Na realidade o que se sabia é que havia um chá para cada doença, uma indicação, um recurso de cuja eficácia não cabia levantar suspeitas. Sua variedade era imensa e rica como a própria flora, donde vinha. O fedengoso, por exemplo, deixou fama, assim como a jurubeba branca. O cozimento de raiz de velame. A batata de purga. O cardo santo, para dor de garganta. A infusão de malva e agrião, para mal do peito. O chã de cravo de defunto, para doenças dos olhos. A cabacinha e a cabeça de negro, como depurativos. Cebola branca, serenada, para catarro. Chá de alho para gripe. Mel de juá, também indicado para doença do peito.

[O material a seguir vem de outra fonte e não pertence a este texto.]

Lemma beatsToDurationString_compat (b b' : Q) :
  b == b' -> beatsToDurationString b = beatsToDurationString b'.
Proof.
  intro E. unfold beatsToDurationString, JS.round.
  assert (Hmap : forall map, mapLookup map b = mapLookup map b').
  { induction map as [|[key token] rest IH]; cbn [mapLookup].
    - reflexivity.
    - rewrite IH. rewrite E. reflexivity. }
  rewrite Hmap.
  assert (Hfl : Qfloor (b * 128 + 0.5) = Qfloor (b' * 128 + 0.5)).
  { apply Qfloor_comp. rewrite E. reflexivity. }
  rewrite Hfl. reflexivity.
Qed.

(** C7: beatsToDurationString maps the tabulated beat values 0, 0.5, 1,
    1.5, 2, 3, 4 to the tokens T0, 8, 4, d4, 2, d2, 1 respectively, and maps
    every other beat value b to the token "T" followed by round(b * 128); in
    particular 1.5 maps to "d4" and 0.375 maps to "T48". *)
Theorem beatsToDurationString_table (b : Q) :
  (b == 0 -> beatsToDurationString b = "T0"%string) /\
  (b == 0.5 -> beatsToDurationString b = "8"%string) /\
  (b == 1 -> beatsToDurationString b = "4"%string) /\
  (b == 1.5 -> beatsToDurationString b = "d4"%string) /\
  (b == 2 -> beatsToDurationString b = "2"%string) /\
  (b == 3 -> beatsToDurationString b = "d2"%string) /\
  (b == 4 -> beatsToDurationString b = "1"%string) /\
  (~ b == 0 -> ~ b == 0.5 -> ~ b == 1 -> ~ b == 1.5 -> ~ b == 2 ->
   ~ b == 3 -> ~ b == 4 ->
   beatsToDurationString b
   = ("T" ++ JS.String_of_int (JS.round (b * 128)))%string) /\
  beatsToDurationString 1.5 = "d4"%string /\
  beatsToDurationString 0.375 = "T48"%string.
Proof.
  repeat match goal with
         | |- (_ == _ -> _) /\ _ =>
             split; [intro E; rewrite (beatsToDurationString_compat E);
                     reflexivity|]
         end.
  split; [|split; reflexivity].
  intros H0 H1 H2 H3 H4 H5 H6. unfold beatsToDurationString.
  rewrite mapLookup_miss; [reflexivity|].
  unfold durationMap.
  repeat (constructor; [cbn [fst]; intro E; symmetry in E; contradiction|]).
  constructor.
Qed.

Lemma beatsToDurationString_table_witness :
  beatsToDurationString (3 # 2) = "d4"%string /\
  beatsToDurationString (3 # 8)
  = ("T" ++ JS.String_of_int (JS.round ((3 # 8) * 128)))%string.
Proof.
  split.
  - apply (proj1 (proj2 (proj2 (proj2 (beatsToDurationString_table (3 # 2)))))).
    reflexivity.
  - apply (proj1 (proj2 (proj2 (proj2 (proj2 (proj2 (proj2
             (proj2 (beatsToDurationString_table (3 # 8))))))))));
      discriminate.
Defined.

(** C8: for every random source and every measures parameter of at least
    1, the melody returned by generateMelody contains at least [measures]
    events: each call to generateMeasureDurations returns a non-empty
    list. *)
Theorem event_count_lower_bound
        (St : Type) (source : RandomSource St) (s : St)
        (engine : nat -> Q) (fuel : nat) (params : Params) :
  unitSource s -> unitSource (makePRNG engine (seed params)) ->
  (16 <= fuel)%nat -> (1 <= measures params)%Z ->
  (exists ds s',
      generateMeasureDurations fuel RHYTHM_POOL s = Done (ds, s') /\
      ds <> []) /\
  (exists melody,
      generateMelody engine fuel params = Done melody /\
      (measures params <= Z.of_nat (List.length melody))%Z).
Proof.
  intros Hs Hprng Hfuel Hmeasures. split.
  - destruct (generateMeasureDurations_closes Hs Hfuel)
      as (ds & Hgen & _ & _ & _ & _ & Hne).
    exists ds, (later (List.length ds) s). split; assumption.
  - destruct (generateMelody_run engine params Hprng Hfuel)
      as (segs & t' & Hrun & Hlen & Hall & _).
    exists (List.concat segs). split; [assumption|].
    assert (Hne : Forall (fun seg : list Note => seg <> []) segs).
    { eapply Forall_impl; [|exact Hall]. intros seg [H _]. exact H. }
    apply concat_length_ge in Hne. lia.
Qed.

Lemma event_count_lower_bound_witness :
  (exists ds s',
      generateMeasureDurations 16 RHYTHM_POOL (Mulberry32 0) = Done (ds, s') /\
      ds <> []) /\
  (exists melody,
      generateMelody zeros 16 scenarioA = Done melody /\
      (measures scenarioA <= Z.of_nat (List.length melody))%Z).
Proof.
  apply (@event_count_lower_bound PRNG PRNG_rand (Mulberry32 0) zeros 16%nat
           scenarioA).
  - apply Mulberry32_unitSource.
  - apply Mulberry32_unitSource.
  - lia.
  - simpl. lia.
Defined.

Cumaru e sucupira para reumatismo. Mossoró para enfraquecimento. Babosa, (nove folhas lavadas em nove águas) feito mel com açúcar branco para escarro de sangue. Capeba, para doenças do fígado. Jindiroba, para reumatismo. Mão-fechada, para dor de mulher. Catucá, calmante, difumante, jatobá, para os rins e vias respiratórias. Milona, para o fígado. Alcançus para tosse. Mastruço, com leite, para a bronquite. Leite de pião, para mordida de cobra. Língua de vaca, para o baço. Melancia da praia, para dor de lado. Jucá, para espalhar o sangue. Maxixe do Pará, (a flor) para puxado. Casca de jabuticaba, para dor de barriga. Velame branco, para afinar o sangue. E mais rapa de juá, folha de abacate, capim santo, folas de laranjeira, como remédios de casa, para todas as indicações. Papa de araruta par acurar ulcerações gástrico-intestinais.

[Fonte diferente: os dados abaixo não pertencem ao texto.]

(** * go-http-server-template: configuration, health probes and lifecycle

    A shallow embedding of [internal/config], [internal/health] and
    [cmd/server.go], together with the parts of the third-party packages the
    three files call (strconv, strings, zerolog, caarlos0/env, godotenv,
    go-playground/validator, gin, hlog, net/http, os/signal), each modelled
    as far as the calls made by this repository reach. *)

From Stdlib Require Import ZArith String Ascii List Bool Lia DecimalString.
From stdpp Require Import base option strings gmap.

Import ListNotations.
Local Open Scope string_scope.
Local Open Scope Z_scope.

(** ** Go's [strconv]: base-10 integer parsing *)

Module strconv.

Inductive NumError := ErrSyntax | ErrRange.

Definition byte_of (c : ascii) : Z := Z.of_N (N_of_ascii c).

Definition maxUint64 : Z := 2 ^ 64 - 1.

(** The loop of [ParseUint(s, 10, bitSize)] over the remaining bytes, [n]
    being the value read so far.  A range error stops the loop at once and
    reports the largest value, as the Go code does. *)
Fixpoint ParseUint_loop (maxVal n : Z) (s : string) : Z * option NumError :=
  match s with
  | EmptyString => (n, None)
  | String c rest =>
      let d := byte_of c - 48 in
      if negb ((0 <=? d) && (d <=? 9)) then (0, Some ErrSyntax)
      else if maxUint64 / 10 + 1 <=? n then (maxVal, Some ErrRange)
      else
        let n1 := n * 10 + d in
        if (maxUint64 <? n1) || (maxVal <? n1) then (maxVal, Some ErrRange)
        else ParseUint_loop maxVal n1 rest
  end.

Definition IntSize : Z := 64.

Definition ParseUint (s : string) (bitSize : Z) : Z * option NumError :=
  match s with
  | EmptyString => (0, Some ErrSyntax)
  | _ =>
      let bitSize := if bitSize =? 0 then IntSize else bitSize in
      ParseUint_loop (2 ^ bitSize - 1) 0 s
  end.

(** [ParseInt(s, 10, bitSize)]: optional sign, then [ParseUint], then the
    signed range check. *)
Definition ParseInt (s : string) (bitSize : Z) : Z * option NumError :=
  match s with
  | EmptyString => (0, Some ErrSyntax)
  | String c rest =>
      let neg := Ascii.eqb c "-" in
      let s1 := if Ascii.eqb c "+" || neg then rest else s in
      match ParseUint s1 bitSize with
      | (_, Some ErrSyntax) => (0, Some ErrSyntax)
      | (un, _) =>
          let bitSize := if bitSize =? 0 then IntSize else bitSize in
          let cutoff := 2 ^ (bitSize - 1) in
          if negb neg && (cutoff <=? un) then (cutoff - 1, Some ErrRange)
          else if neg && (cutoff <? un) then (- cutoff, Some ErrRange)
          else (if neg then - un else un, None)
      end
  end.

Definition Atoi (s : string) : Z * option NumError := ParseInt s 0.

(** [Itoa], also what [fmt] prints for [%d] *)
Definition Itoa (i : Z) : string := NilZero.string_of_int (Z.to_int i).

End strconv.

(** ** Go's [strings]: case folding and search *)

Module strings.

Definition lower (b : Z) : Z := if (65 <=? b) && (b <=? 90) then b + 32 else b.

(** [EqualFold s t] for a [t] made of ASCII bytes, [s] being arbitrary
    UTF-8.  Under simple case folding the only non-ASCII runes that fold to
    an ASCII letter are U+212A (Kelvin sign, bytes E2 84 AA, folds to k) and
    U+017F (long s, bytes C5 BF, folds to s). *)
Fixpoint EqualFold (s t : string) : bool :=
  match t with
  | EmptyString => match s with EmptyString => true | _ => false end
  | String tc t' =>
      let tl := lower (strconv.byte_of tc) in
      match s with
      | EmptyString => false
      | String c s' =>
          let b := strconv.byte_of c in
          if b <? 128 then (lower b =? tl) && EqualFold s' t'
          else
            match s' with
            | String c2 (String c3 s3) =>
                if (b =? 226) && (strconv.byte_of c2 =? 132)
                   && (strconv.byte_of c3 =? 170)
                then (tl =? 107) && EqualFold s3 t'
                else if (b =? 197) && (strconv.byte_of c2 =? 191)
                then (tl =? 115) && EqualFold (String c3 s3) t'
                else false
            | String c2 s2 =>
                if (b =? 197) && (strconv.byte_of c2 =? 191)
                then (tl =? 115) && EqualFold s2 t'
                else false
            | EmptyString => false
            end
      end
  end.

Definition ascii_lower (c : ascii) : ascii :=
  let b := strconv.byte_of c in
  if (65 <=? b) && (b <=? 90) then ascii_of_N (Z.to_N (b + 32)) else c.

(** [strings.ToLower], as far as ASCII text in the result goes: besides
    A-Z, the runes whose lower case is an ASCII letter are U+0130 (bytes
    C4 B0, to i) and U+212A (bytes E2 84 AA, to k).  Every other rune maps
    to a rune outside ASCII; its bytes are left as they are here, which
    does not change whether an ASCII text occurs in the result. *)
Fixpoint ToLower (s : string) : string :=
  match s with
  | EmptyString => EmptyString
  | String c rest =>
      let keep := String (ascii_lower c) (ToLower rest) in
      match rest with
      | String c2 rest2 =>
          if (strconv.byte_of c =? 196) && (strconv.byte_of c2 =? 176)
          then String "i" (ToLower rest2)
          else
            match rest2 with
            | String c3 rest3 =>
                if (strconv.byte_of c =? 226) && (strconv.byte_of c2 =? 132)
                   && (strconv.byte_of c3 =? 170)
                then String "k" (ToLower rest3)
                else keep
            | EmptyString => keep
            end
      | EmptyString => keep
      end
  end.

(** [strings.Contains] *)
Fixpoint Contains (s substr : string) : bool :=
  String.prefix substr s
  || match s with
     | EmptyString => false
     | String _ rest => Contains rest substr
     end.

End strings.

(** ** caarlos0/env: reading one field from the environment *)

Module env.

(** The parameters [parseFieldParams] derives from a field's [env] and
    [envDefault] tags.  [Required] and [NotEmpty] come from options written
    inside the [env] tag ([env:"PORT,required"]); no other tag sets them. *)
Record FieldParams := {
  OwnKey : string;
  Key : string;
  DefaultValue : string;
  HasDefaultValue : bool;
  Required : bool;
  NotEmpty : bool
}.

(** [getOr]: the value, whether the variable exists, whether the default is
    used.  A variable that is unset, or set to the empty string, takes the
    default when the field has one. *)
Definition getOr (key defaultValue : string) (defExists : bool)
    (envs : gmap string string) : string * bool * bool :=
  let value := default "" (envs !! key) in
  let exists_ := bool_decide (is_Some (envs !! key)) in
  if (negb exists_ || String.eqb key "") && defExists
  then (defaultValue, true, true)
  else if exists_ && String.eqb value "" && defExists
  then (defaultValue, true, true)
  else if negb exists_ then ("", false, false)
  else (value, true, false).

Inductive FieldError :=
  | VarIsNotSetError (key : string)
  | EmptyVarError (key : string)
  | ParseError (name type_ : string) (cause : strconv.NumError).

Definition get (fieldParams : FieldParams) (envs : gmap string string)
    : string * option FieldError :=
  let '(val, exists_, _) :=
    getOr (Key fieldParams) (DefaultValue fieldParams)
          (HasDefaultValue fieldParams) envs in
  if Required fieldParams && negb exists_
     && negb (String.eqb (OwnKey fieldParams) "")
  then ("", Some (VarIsNotSetError (Key fieldParams)))
  else if NotEmpty fieldParams && String.eqb val ""
  then ("", Some (EmptyVarError (Key fieldParams)))
  else (val, None).

(** The built-in parser for [reflect.Int]: [strconv.ParseInt(v, 10, 32)].
    A field is assigned only when the parser returns no error. *)
Definition parse_int (name v : string) : option Z * option FieldError :=
  match strconv.ParseInt v 32 with
  | (i, None) => (Some i, None)
  | (_, Some e) => (None, Some (ParseError name "int" e))
  end.

End env.

(** ** go-playground/validator: the tags used by [ServerConfig] *)

Module validator.

(** One failed field: its namespace and the tag that failed. *)
Record FieldError := { Namespace : string; Tag : string }.

Inductive IntTag := required_int | gt (p : Z) | lt (p : Z).
Inductive StringTag := required_string | oneof (vals : list string).

Definition int_tag_name (t : IntTag) : string :=
  match t with required_int => "required" | gt _ => "gt" | lt _ => "lt" end.

Definition string_tag_name (t : StringTag) : string :=
  match t with required_string => "required" | oneof _ => "oneof" end.

(** [required] fails on the zero value; [gt] and [lt] compare an integer
    field with the parameter; [oneof] looks the string up among the
    space-separated values. *)
Definition int_tag_ok (t : IntTag) (v : Z) : bool :=
  match t with
  | required_int => negb (v =? 0)
  | gt p => p <? v
  | lt p => v <? p
  end.

Definition string_tag_ok (t : StringTag) (v : string) : bool :=
  match t with
  | required_string => negb (String.eqb v "")
  | oneof vals => existsb (String.eqb v) vals
  end.

(** A field stops at its first failing tag and reports that one. *)
Definition validate_int (ns : string) (tags : list IntTag) (v : Z)
    : list FieldError :=
  match find (fun t => negb (int_tag_ok t v)) tags with
  | Some t => [{| Namespace := ns; Tag := int_tag_name t |}]
  | None => []
  end.

Definition validate_string (ns : string) (tags : list StringTag) (v : string)
    : list FieldError :=
  match find (fun t => negb (string_tag_ok t v)) tags with
  | Some t => [{| Namespace := ns; Tag := string_tag_name t |}]
  | None => []
  end.

End validator.

(** ** Go's [error] values that flow through this program *)

Inductive error :=
  | errorString (msg : string)
  | env_AggregateError (errs : list env.FieldError)
  | validator_ValidationErrors (errs : list validator.FieldError)
  | context_DeadlineExceeded
  | http_ErrServerClosed.

(** The [error] interface: anything with an [Error() string] method. *)
Class GoError (E : Type) := Error : E -> string.

#[export] Instance errorString_GoError : GoError string := fun msg => msg.

(** ** zerolog: levels, loggers and emitted events *)

Module zerolog.

(** [type Level int8] *)
Definition Level := Z.

Definition DebugLevel : Level := 0.
Definition InfoLevel : Level := 1.
Definition WarnLevel : Level := 2.
Definition ErrorLevel : Level := 3.
Definition FatalLevel : Level := 4.
Definition PanicLevel : Level := 5.
Definition NoLevel : Level := 6.
Definition Disabled : Level := 7.
Definition TraceLevel : Level := -1.

(** [Level.String], the default [LevelFieldMarshalFunc], on the named
    levels. *)
Definition LevelFieldMarshalFunc (l : Level) : string :=
  if l =? TraceLevel then "trace"
  else if l =? DebugLevel then "debug"
  else if l =? InfoLevel then "info"
  else if l =? WarnLevel then "warn"
  else if l =? ErrorLevel then "error"
  else if l =? FatalLevel then "fatal"
  else if l =? PanicLevel then "panic"
  else if l =? Disabled then "disabled"
  else "".

Definition named_levels : list Level :=
  [TraceLevel; DebugLevel; InfoLevel; WarnLevel; ErrorLevel; FatalLevel;
   PanicLevel; Disabled; NoLevel].

(** [ParseLevel]: the first named level whose text matches up to case,
    else a decimal int8. *)
Definition ParseLevel (levelStr : string) : Level * option error :=
  match find (fun l => strings.EqualFold levelStr (LevelFieldMarshalFunc l))
             named_levels with
  | Some l => (l, None)
  | None =>
      match strconv.Atoi levelStr with
      | (_, Some _) =>
          (NoLevel, Some (errorString ("Unknown Level String: '" ++ levelStr
                                       ++ "', defaulting to NoLevel")))
      | (i, None) =>
          if (127 <? i) || (i <? -128)
          then (NoLevel,
                Some (errorString ("Out-Of-Bounds Level: '" ++ strconv.Itoa i
                                   ++ "', defaulting to NoLevel")))
          else (i, None)
      end
  end.

(** A logger: its minimum level, whether a timestamp hook is installed,
    and the string fields of its context. *)
Record Logger := {
  level : Level;
  timestamp : bool;
  context : list (string * string)
}.

(** A value attached to one event with [Int] or [Interface]. *)
Inductive FieldValue (A : Type) :=
  | FInt (i : Z)
  | FInterface (a : A).
Arguments FInt {A} i.
Arguments FInterface {A} a.

(** One line written to the logger's writer: level, the logger's context
    fields, the value given to [Err], the fields added on the event, and
    the message.  [A] is the type of the values passed to [Interface]. *)
Record Event (A : Type) := {
  ev_level : Level;
  ev_context : list (string * string);
  ev_err : option error;
  ev_fields : list (string * FieldValue A);
  ev_msg : string
}.
Arguments ev_level {A} e.
Arguments ev_context {A} e.
Arguments ev_err {A} e.
Arguments ev_fields {A} e.
Arguments ev_msg {A} e.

Haviam ainda as garrafadas, preparadas por especialistas, e que segundo se dizia, arrancava o mal pela raiz.

A relação de doenças era de meter medo: quebranto, olhado, espinheira caída, dor de veado, mal das juntas, puxado, nó na tripa, ar encausado, cupim, boqueira, fininha, impinge, interiça, cobreiro, sete couros, doença do peito, gafeira, chega-e-vira, dor na boca do estômago, tontura, brotoeja, pereba, pilora, calor de figo, farnezim, dor de mulher, curumba, fogo selvagem, bexiga lixa, caminheira, campainha caída, (também espinhela) mau olhado, dor de bentosidade, ventre caído, bucho quebrado, cabeça de prego, pé triado, mazela, braço desmentido, galco, quebradura, fuá, gota serena, Sapiranga, terçol, andaço, morrinha do corpo, macacoa, sarampo, esquinência, doença interiora, câimbra de sangue, esquentamento e erisipela. E ainda podia-se morrer de: bexiga, garrotilho, estopor, moléstia de ar, moléstia de vento, frouxo, cancro, antrás, gálico, urinas doces, sarampão, tosse, força de sangue, paridura, vício, inchaço, catarrão, maligna, espasmo, sezões, gota, inchaço, puxado, moléstia do peito, ferida na garganta, chagas, maleita, ferida na boca, lombriga, defluxo, pontada, fluxo de sangue, frouxo de sangue, doença gálica, pontada no ouvido, sezões malignas, tumor nas costas, humor recolhido, moléstia do vento, estrepada, caroço na barriga, velhice, inflamação no estômago, cobra, feridas recolhidas, tuberto, endosso, gota coral, caroço no rosto, sarampo, umas cacetadas, uma inflamação nos bofes, quebrandura descida, turo, mordidela de cascavel, uma inchação nos peitos, frialdade, hemorroides, tísica, parto, um tumor, de repente, uma queda, afogado, feridas gomosas, moléstia na barriga, retrocesso de sangue, lufada, uma ferida, dor nos ouvidos, hidrófico, feridas espasmódicas, inchação na cabeça, inflamação no fígado e  estupor.

Assim se curava ou morria o homem sertanejo até bem pouco tempo atrás. Mesmo nos dias atuais, encontramos nas feiras livres muitos dos elementos descritos aqui como medicinais: garrafadas, folhas, raízes e sementes. É a tradição sertaneja desafiando a modernidade.